Mi ciudad perdida es una recopilación de artículos para revistas que Scott Fitzgerald fue publicando a lo largo de su vida. Algunos memorables, otros para salir de apuros económicos, pero todos sirven de testamento vital.
Asusta ver la evolución de su pensamiento. Desde su juventud, con la esperanza de los primeros ingresos, de su vida plena en la Costa Azul, hasta su final, con apenas 44 años, pero desesperanzado, hastiado de la vida que había llevado, odiando todo lo que él mismo había sido, esa felicidad artificial de los años 20. No sólo quebró la bolsa en el 29, quebró un estilo de vida, una hipocresía alarmante.

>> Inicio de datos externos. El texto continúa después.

(** * ObjectAllocator: a fixed-size-block pool allocator

    Shallow embedding of [src/ObjectAllocator/ObjectAllocator.cpp].

    The C++ class keeps its bookkeeping in members and threads its two lists
    (pages, free blocks) through raw storage.  The embedding follows that
    shape: the members are a record, raw storage is a byte-addressed heap
    with the set of buffers obtained from the system allocator, and every
    member function is a computation in a state monad whose outcome is a
    normal return, a thrown [OAException], a fault (the C++ program has no
    defined result) or exhaustion of the step budget given to its loops. *)

From Stdlib Require Import ZArith List Bool Lia.
Import ListNotations.
Local Open Scope Z_scope.

(** ** Constants of the build

    [ObjectAllocator.h] is not part of the sources at hand.  What the
    implementation file takes from it and from the target machine is
    gathered here as parameters: the size of a pointer and the five debug
    byte patterns. *)
Class Platform : Type := {
  ptr_bytes : positive;          (* sizeof(void* ) *)
  UNALLOCATED_PATTERN : Z;
  ALLOCATED_PATTERN : Z;
  FREED_PATTERN : Z;
  PAD_PATTERN : Z;
  ALIGN_PATTERN : Z
}.

Definition sizeof_ptr `{Platform} : Z := Z.pos ptr_bytes.

(** Largest address plus one that fits a pointer. *)
Definition ptr_limit `{Platform} : Z := 256 ^ sizeof_ptr.

(** ** [unsigned] arithmetic *)

Definition UINT_MOD : Z := 2 ^ 32.

(** The value of an [unsigned] expression: reduction modulo [2^32]. *)
Definition u32 (x : Z) : Z := x mod UINT_MOD.

Arguments UINT_MOD : simpl never.
Arguments u32 : simpl never.

(** ** Exceptions *)

Inductive OAException : Type :=
| E_NO_MEMORY
| E_NO_PAGES
| E_BAD_ADDRESS
| E_BAD_BOUNDARY
| E_MULTIPLE_FREE
| E_CORRUPTED_BLOCK.

(** ** Raw storage

    [bytes] gives the content of every address; [live] lists the buffers
    currently owned by the program as (base, size).  A buffer fresh from the
    system allocator keeps whatever [bytes] held there: its content is
    indeterminate. *)
Record Heap : Type := mkHeap {
  bytes : Z -> Z;
  live : list (Z * Z)
}.

Definition in_buffer (a : Z) (b : Z * Z) : bool :=
  (fst b <=? a) && (a <? fst b + snd b).

Definition is_live (h : Heap) (a : Z) : bool := existsb (in_buffer a) (live h).

Definition poke (h : Heap) (a v : Z) : Heap :=
  mkHeap (fun x => if x =? a then v else bytes h x) (live h).

(** Little-endian image of a pointer value in [n] bytes, and back. *)
Fixpoint encode (n : nat) (v : Z) : list Z :=
  match n with
  | O => []
  | S n' => v mod 256 :: encode n' (v / 256)
  end.

Fixpoint decode (l : list Z) : Z :=
  match l with
  | [] => 0
  | b :: l' => b + 256 * decode l'
  end.

(** ** The members of the class *)

Record OAConfig : Type := mkConfig {
  UseCPPMemManager_ : bool;
  ObjectsPerPage_ : Z;
  MaxPages_ : Z;
  DebugOn_ : bool;
  PadBytes_ : Z;
  HeaderBlocks_ : Z;
  Alignment_ : Z;
  LeftAlignSize_ : Z;
  InterAlignSize_ : Z
}.

Record OAStats : Type := mkStats {
  ObjectSize_ : Z;
  PageSize_ : Z;
  FreeObjects_ : Z;
  ObjectsInUse_ : Z;
  PagesInUse_ : Z;
  MostObjects_ : Z;
  Allocations_ : Z;
  Deallocations_ : Z
}.

Record ObjectAllocator : Type := mkOA {
  Config_ : OAConfig;
  OAStats_ : OAStats;
  chunk_size_ : Z;
  block_size_ : Z;
  page_list_ : Z;                (* GenericObject*, 0 is NULL *)
  free_list_ : Z;                (* GenericObject*, 0 is NULL *)
  heap : Heap
}.

Definition set_Config (c : OAConfig) (s : ObjectAllocator) : ObjectAllocator :=
  mkOA c (OAStats_ s) (chunk_size_ s) (block_size_ s) (page_list_ s) (free_list_ s) (heap s).
Definition set_Stats (t : OAStats) (s : ObjectAllocator) : ObjectAllocator :=
  mkOA (Config_ s) t (chunk_size_ s) (block_size_ s) (page_list_ s) (free_list_ s) (heap s).
Definition set_chunk_size (v : Z) (s : ObjectAllocator) : ObjectAllocator :=
  mkOA (Config_ s) (OAStats_ s) v (block_size_ s) (page_list_ s) (free_list_ s) (heap s).
Definition set_block_size (v : Z) (s : ObjectAllocator) : ObjectAllocator :=
  mkOA (Config_ s) (OAStats_ s) (chunk_size_ s) v (page_list_ s) (free_list_ s) (heap s).
Definition set_page_list (v : Z) (s : ObjectAllocator) : ObjectAllocator :=
  mkOA (Config_ s) (OAStats_ s) (chunk_size_ s) (block_size_ s) v (free_list_ s) (heap s).
Definition set_free_list (v : Z) (s : ObjectAllocator) : ObjectAllocator :=
  mkOA (Config_ s) (OAStats_ s) (chunk_size_ s) (block_size_ s) (page_list_ s) v (heap s).
Definition set_heap (h : Heap) (s : ObjectAllocator) : ObjectAllocator :=
  mkOA (Config_ s) (OAStats_ s) (chunk_size_ s) (block_size_ s) (page_list_ s) (free_list_ s) h.

Definition set_ObjectSize (v : Z) (t : OAStats) : OAStats :=
  mkStats v (PageSize_ t) (FreeObjects_ t) (ObjectsInUse_ t) (PagesInUse_ t)
          (MostObjects_ t) (Allocations_ t) (Deallocations_ t).
Definition set_PageSize (v : Z) (t : OAStats) : OAStats :=
  mkStats (ObjectSize_ t) v (FreeObjects_ t) (ObjectsInUse_ t) (PagesInUse_ t)
          (MostObjects_ t) (Allocations_ t) (Deallocations_ t).
Definition set_FreeObjects (v : Z) (t : OAStats) : OAStats :=
  mkStats (ObjectSize_ t) (PageSize_ t) v (ObjectsInUse_ t) (PagesInUse_ t)
          (MostObjects_ t) (Allocations_ t) (Deallocations_ t).
Definition set_ObjectsInUse (v : Z) (t : OAStats) : OAStats :=
  mkStats (ObjectSize_ t) (PageSize_ t) (FreeObjects_ t) v (PagesInUse_ t)
          (MostObjects_ t) (Allocations_ t) (Deallocations_ t).
Definition set_PagesInUse (v : Z) (t : OAStats) : OAStats :=
  mkStats (ObjectSize_ t) (PageSize_ t) (FreeObjects_ t) (ObjectsInUse_ t) v
          (MostObjects_ t) (Allocations_ t) (Deallocations_ t).
Definition set_MostObjects (v : Z) (t : OAStats) : OAStats :=
  mkStats (ObjectSize_ t) (PageSize_ t) (FreeObjects_ t) (ObjectsInUse_ t) (PagesInUse_ t)
          v (Allocations_ t) (Deallocations_ t).
Definition set_Allocations (v : Z) (t : OAStats) : OAStats :=
  mkStats (ObjectSize_ t) (PageSize_ t) (FreeObjects_ t) (ObjectsInUse_ t) (PagesInUse_ t)
          (MostObjects_ t) v (Deallocations_ t).
Definition set_Deallocations (v : Z) (t : OAStats) : OAStats :=
  mkStats (ObjectSize_ t) (PageSize_ t) (FreeObjects_ t) (ObjectsInUse_ t) (PagesInUse_ t)
          (MostObjects_ t) (Allocations_ t) v.

(** ** The monad of member functions *)

Inductive outcome (A : Type) : Type :=
| Ok (a : A)                     (* normal return *)
| Throw (e : OAException)        (* an OAException propagates to the caller *)
| Fault                          (* no defined result: wild access, division by
                                    zero, or an exception outside the throw
                                    specification *)
| Timeout.                       (* a loop used up its step budget *)
Arguments Ok {A} a.
Arguments Throw {A} e.
Arguments Fault {A}.
Arguments Timeout {A}.

Definition M (A : Type) : Type := ObjectAllocator -> outcome A * ObjectAllocator.

Definition ret {A} (a : A) : M A := fun s => (Ok a, s).

Definition bind {A B} (m : M A) (f : A -> M B) : M B :=
  fun s =>
    match m s with
    | (Ok a, s') => f a s'
    | (Throw e, s') => (Throw e, s')
    | (Fault, s') => (Fault, s')
    | (Timeout, s') => (Timeout, s')
    end.

Notation "x <- m ;; k" := (bind m (fun x => k))
  (at level 61, m at next level, right associativity).
Notation "m ;; k" := (bind m (fun _ => k))
  (at level 61, right associativity).

Definition get : M ObjectAllocator := fun s => (Ok s, s).
Definition modify (f : ObjectAllocator -> ObjectAllocator) : M unit :=
  fun s => (Ok tt, f s).
Definition throw {A} (e : OAException) : M A := fun s => (Throw e, s).
Definition fault {A} : M A := fun s => (Fault, s).
Definition timeout {A} : M A := fun s => (Timeout, s).
Definition when (b : bool) (m : M unit) : M unit := if b then m else ret tt.

Definition modify_stats (f : OAStats -> OAStats) : M unit :=
  modify (fun s => set_Stats (f (OAStats_ s)) s).

Section Code.
Context `{Platform}.

(** ** Access to raw storage *)

(** [*p] as an rvalue of type [char] or [unsigned char]. *)
Definition load_byte (a : Z) : M Z :=
  fun s => if is_live (heap s) a then (Ok (bytes (heap s) a), s) else (Fault, s).

(** [*p = v] through a [char*]. *)
Definition store_byte (a v : Z) : M unit :=
  fun s => if is_live (heap s) a
           then (Ok tt, set_heap (poke (heap s) a v) s)
           else (Fault, s).

Fixpoint load_bytes (n : nat) (a : Z) : M (list Z) :=
  match n with
  | O => ret []
  | S n' => b <- load_byte a ;; l <- load_bytes n' (a + 1) ;; ret (b :: l)
  end.

Fixpoint store_bytes (a : Z) (l : list Z) : M unit :=
  match l with
  | [] => ret tt
  | b :: l' => store_byte a b ;; store_bytes (a + 1) l'
  end.

(** [p->Next] read and written, [p] a [GenericObject*]. *)
Definition load_ptr (a : Z) : M Z :=
  l <- load_bytes (Pos.to_nat ptr_bytes) a ;; ret (decode l).

Definition store_ptr (a v : Z) : M unit :=
  store_bytes a (encode (Pos.to_nat ptr_bytes) v).

(** [while(n--) { *p = v; ++p; }], returning the advanced [p]. *)
Fixpoint fill (n : nat) (p v : Z) : M Z :=
  match n with
  | O => ret p
  | S n' => store_byte p v ;; fill n' (p + 1) v
  end.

“Evidentemente, la vida sólo es un continuo proceso de deterioro”. Así lo deja escrito y patente. “Comprendí que durante mucho tiempo no me habían gustado ni las personas ni las cosas, sino que sólo seguía la vieja y desvencijada pretensión de que me gustaban”.
Zelda y él se derrumbaron. El alcohol fue siempre un remedio, pero llegado un momento, fue el principio del fin. Lo tuvieron todo, pero estaba asentada en una falsa base de felicidad. Y ante el primer suspiro, la felicidad cae y nos aplasta. Al menos nos queda su lección.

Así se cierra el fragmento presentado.